Heritage Large Fowl - Phase II

I was under the impression that hatching large fowl late and growing them out through winter and colder weather often resulted in larger birds? I never kept records and hatched year round so I'm not sure just something I'd heard so many times from people I trusted that I believed it.
Just throw the WHOLE grains to them to develop large innards, and to keep warm. You WILL raise larger LF in the winter.
 
Some common sex-linked genes:

Barring/cuckoo
Silver (as in Silver Grey versus Red Dorkings)

If you breed a homozygous SG male to a Red female, all the chicks will be silver. If you breed a Red male to a SG female, all the male chicks will be Silver, the female chicks will be red.

The same rhythm holds true for barring.

This would also happen with other Silver-Red pairings: i.e. Silver-penciled-partridge (Golden penciled) Rocks and Wyandottes.
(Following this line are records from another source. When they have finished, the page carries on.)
(* ===== verification/ParserServer.v ===== *)
(** * The connection to the parser of Java (go/parser/external/java_parser_server.go)

    Standard SQL of Hive, Calcite and MaxCompute is parsed by a process of its own.  The client
    starts it when nothing listens at its port, and means to keep its connection. *)

From S2P Require Import Prelude GoStrings GoState.

Local Open Scope nat_scope.

(** Packages net, os/exec and grpc, and the clock.  [Conn] are the connections. *)
Class ParserWorld (Conn D : Type) := {
  ps_Getenv : string → string;
  tcp_Dial : string → st D Conn;                 (* net.DialTimeout, of a second *)
  tcp_Close : Conn → st D unit;
  start_command : list string → st D unit;       (* exec.Command, Start *)
  sleep_second : st D unit;
  path_Join : string → string → string;
  grpc_Dial : string → st D Conn
}.

Section server.
Context `{ParserWorld Conn D}.

(** [log.Fatal] ends the process. *)
Definition required_env (name : string) : st D string :=
  let v := ps_Getenv name in if decide (v = ""%string) then lift Panic else mret v.
Definition getServerPort : st D string := required_env "SQLFLOW_PARSER_SERVER_PORT".
Definition getServerLoadingPath : st D string := required_env "SQLFLOW_PARSER_SERVER_LOADING_PATH".

Definition isServerUp (address : string) : st D bool :=
  r ← attempt (tcp_Dial address);
  match r with
  | inl conn => attempt (tcp_Close conn) ≫= λ _, mret true
  | inr _ => mret false
  end.
Definition probe : st D bool := port ← getServerPort; isServerUp (":" +:+ port)%string.

Fixpoint wait_up (times : nat) : st D unit :=
  match times with
  | O => fail (Errorf "unable to start external parser service" [])
  | S times => sleep_second ≫= λ _, up ← probe; if up : bool then mret tt else wait_up times
  end.
Definition startServerIfNotUp : st D unit :=
  up ← probe;
  if up : bool then mret tt else
    path ← getServerLoadingPath; port ← getServerPort; path' ← getServerLoadingPath;
    start_command ["java"; "-cp"; path_Join path "parser-1.0-SNAPSHOT-jar-with-dependencies.jar";
                   "org.sqlflow.parser.ParserGrpcServer"; "-p"; port; "-l"; path']%string ≫= λ _,
    wait_up 3.

(** The state is the variable [clientConn] of the package, which [mu] protects: calls follow
    each other.  The last statement declares another [clientConn]. *)
Definition connectToServer : st (option Conn * D) Conn :=
  clientConn ← own;
  match clientConn with
  | Some c => mret c
  | None =>
    at_disk startServerIfNotUp ≫= λ _,
    port ← at_disk getServerPort;
    clientConn ← at_disk (grpc_Dial (":" +:+ port)); mret clientConn
  end.

(** The connections of so many calls, as far as they succeed. *)
Fixpoint connect_times (n : nat) : st (option Conn * D) (list Conn) :=
  match n with
  | O => mret []
  | S n => c ← connectToServer; l ← connect_times n; mret (c :: l)
  end.
End server.

(** ** What holds *)

Section facts.
Context `{ParserWorld Conn D}.

(** When the start succeeds the server has just answered. *)
Lemma wait_up_answered (n : nat) (d d' : D) : wait_up n d = (Ok tt, d') → ∃ d0, probe d0 = (Ok true, d').
Proof.
  revert d. induction n as [|n IH]; intros d Hr; [discriminate Hr|]. cbn [wait_up] in Hr.
  apply st_bind_Ok in Hr as (? & d1 & _ & (up & d2 & Hp & Hr)%st_bind_Ok). destruct up; run_ok; eauto.
Qed.
Theorem startServerIfNotUp_answered (d d' : D) : startServerIfNotUp d = (Ok tt, d') → ∃ d0, probe d0 = (Ok true, d').
Proof.
  intros Hr. apply st_bind_Ok in Hr as (up & d1 & Hp & Hr). destruct up; run_ok; [eauto|by eapply wait_up_answered].
Qed.

(** The variable is never set: a call leaves it as it is, however it ends. *)
Lemma connectToServer_keeps (v : option Conn) (d : D) : (connectToServer (v, d)).2.1 = v.
Proof.
  unfold connectToServer, mbind, st_bind, own, at_disk. destruct v as [c|]; [done|].
  destruct (startServerIfNotUp d) as [[[]|e| |] d1]; [|done..]. destruct (getServerPort d1) as [[port|?| |] d2]; [|done..].
  by destruct (grpc_Dial (":" +:+ port)%string d2) as [[c|?| |] d3].
Qed.

(** [dials]: how many connections were made for grpc. *)
Context (dials : D → nat).
Context (Hdial : ∀ a d c d', grpc_Dial a d = (Ok c, d') → dials d' = S (dials d)).
Definition same_dials (d d' : D) : Prop := dials d' = dials d.
Context (Hprobe : ∀ a, within same_dials (tcp_Dial a)) (Hclose : ∀ c, within same_dials (tcp_Close c)).
Context (Hstart : ∀ l, within same_dials (start_command l)) (Hsleep : within same_dials sleep_second).

#[local] Instance same_dials_preorder : PreOrder same_dials.
Proof. split; [by intros d|intros x y z; unfold same_dials; congruence]. Qed.
#[local] Ltac still := repeat first
  [ apply _ | assumption | apply Hprobe | apply Hclose | apply Hstart | apply Hsleep
  | apply within_bind; [..|intros ?] | apply within_lift | apply within_ret | apply within_attempt
  | match goal with |- within _ (match ?x with _ => _ end) => destruct x end ].
Lemma probe_dials : within same_dials probe.
Proof. unfold probe, getServerPort, required_env, isServerUp. still. Qed.
Lemma wait_up_dials (n : nat) : within same_dials (wait_up n).
Proof. pose proof probe_dials. induction n as [|n IH]; cbn [wait_up]; unfold fail; still. Qed.
Lemma start_dials : within same_dials startServerIfNotUp.
Proof.
  pose proof probe_dials. pose proof wait_up_dials. unfold startServerIfNotUp, getServerPort, getServerLoadingPath, required_env. still; eauto.
Qed.

(** Every call makes a connection of its own, and none is closed: the variable, which the code
    looks at first, stays empty. *)
Theorem every_call_dials (n : nat) (d d' : D) (l : list Conn) (v : option Conn) :
  connect_times n (None, d) = (Ok l, (v, d')) → v = None ∧ length l = n ∧ dials d' = n + dials d.
Proof.
  revert d l. induction n as [|n IH]; intros d l Hr; cbn [connect_times] in Hr.
  { apply mret_Ok in Hr as [<- [= <- <-]]. done. }
  apply st_bind_Ok in Hr as (c & [v1 d1] & Hc & Hr). pose proof (connectToServer_keeps None d) as Hv. rewrite Hc in Hv. cbn in Hv. subst v1.
  apply st_bind_Ok in Hr as (l1 & [v2 d2] & Hl & Hr). apply mret_Ok in Hr as [<- [= <- <-]].
  destruct (IH _ _ Hl) as (-> & <- & ->). split_and!; [done..|]. cut (dials d1 = S (dials d)); [cbn; lia|].
  unfold connectToServer, own, at_disk, mbind, st_bind in Hc.
  destruct (startServerIfNotUp d) as [[[]|?| |] e1] eqn:Hs; [|done..].
  destruct (getServerPort e1) as [[port|?| |] e2] eqn:Hp; [|done..].
  destruct (grpc_Dial (":" +:+ port)%string e2) as [[c'|?| |] e3] eqn:Hg; [|done..]. injection Hc as -> ->.
  rewrite (Hdial _ _ _ _ Hg). f_equal. rewrite <- (start_dials _ _ _ Hs).
  unfold getServerPort, required_env in Hp. destruct (decide _); [done|]. by apply mret_Ok in Hp as [_ ->].
Qed.
End facts.

(** ** A machine on which the server starts in the second that follows *)

(** The state: whether the server listens, and the connections that were made. *)
#[export] Instance small_machine : ParserWorld nat (bool * nat) := {|
  ps_Getenv name := if decide (name = "SQLFLOW_PARSER_SERVER_PORT")%string then "12300"%string else "/opt"%string;
  tcp_Dial _ '(up, n) := (if up : bool then Ok 0 else Fail (Errorf "connection refused" []), (up, n));
  tcp_Close _ := mret tt;
  start_command _ '(_, n) := (Ok tt, (true, n));
  sleep_second := mret tt;
  path_Join a b := (a +:+ "/" +:+ b)%string;
  grpc_Dial _ '(up, n) := (Ok (S n), (up, S n))
|}.
Example two_calls : connect_times 2 (None, (false, 0)) = (Ok [1; 2], (None, (true, 2))).
Proof. reflexivity. Qed.
Lemma every_call_dials_witness : @None nat = None ∧ length [1; 2] = 2 ∧ 2 = 2 + 0.
Proof.
  apply (every_call_dials (Conn := nat) (D := bool * nat) snd) with (d := (false, 0)) (d' := (true, 2)) (v := None).
  - by intros a [up n] c [up' n'] [= <- <- <-].
  - by intros a [up n] r [up' n'] [= <- <- <-].
  - by intros c d r d' [= _ <-].
  - by intros l [up n] r [up' n'] [= <- <- <-].
  - by intros d r d' [= _ <-].
  - reflexivity.
Defined.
Some common dominant genes:

  1. rose comb (dominant to all combs)
  2. pea comb (dominant to all but rose comb)
  3. barring
  4. blue
  5. Columbian
  6. Crest
  7. Extended Black
  8. Extended Black Restricted (Birchen)
  9. Frizzle
  10. Polydactyly (5th toe)
  11. Dominant white as in White Leghorns (not a color in and of itself, it just blocks other color fro manifesting.
  12. late feathering, as in standard-bred Barred Rocks
  13. muffs and beards
  14. Melanotic, part of building an all black chicken
  15. Naked neck
  16. Rumpless
  17. White Skin
  18. Ear tufts, as in araucana
  19. blue egg shell
  20. Pattern gene, this is difficult of explain here but it's what makes pencilled, hamburg-spangled, laced, they're all connected

Some common recessive qualities:
  1. recessive white, as in White Rocks, Wyandottes, etc...
  2. brown, as in Dark Brown Leghorns
  3. buttercup
  4. wheaton
  5. silkie feathering
  6. lavender, aka self-blue
  7. mottled, as in Anconas, mille fleurs, porcelain, speckled Sussex, spangled OEG
  8. non-molting tails, as in some lines of phoenix
  9. single comb
  10. fast feathering
  11. wild plumage type, as in bbr oeg
  12. yellow skin
  13. vulturine hocks
 
Interesting. Even if that isn't true (I don't know what to believe), I don't really want chicks over winter. In Canada is get seriously cold. :p

So why exactly would you get bigger birds in the winter? That doesn't make sense to me.
If you lived down here where our seasons consist of Hot, Hotter, Hottest, and Christmas - you would be able see the difference between hatching when it is technically winter versus hatching any other time.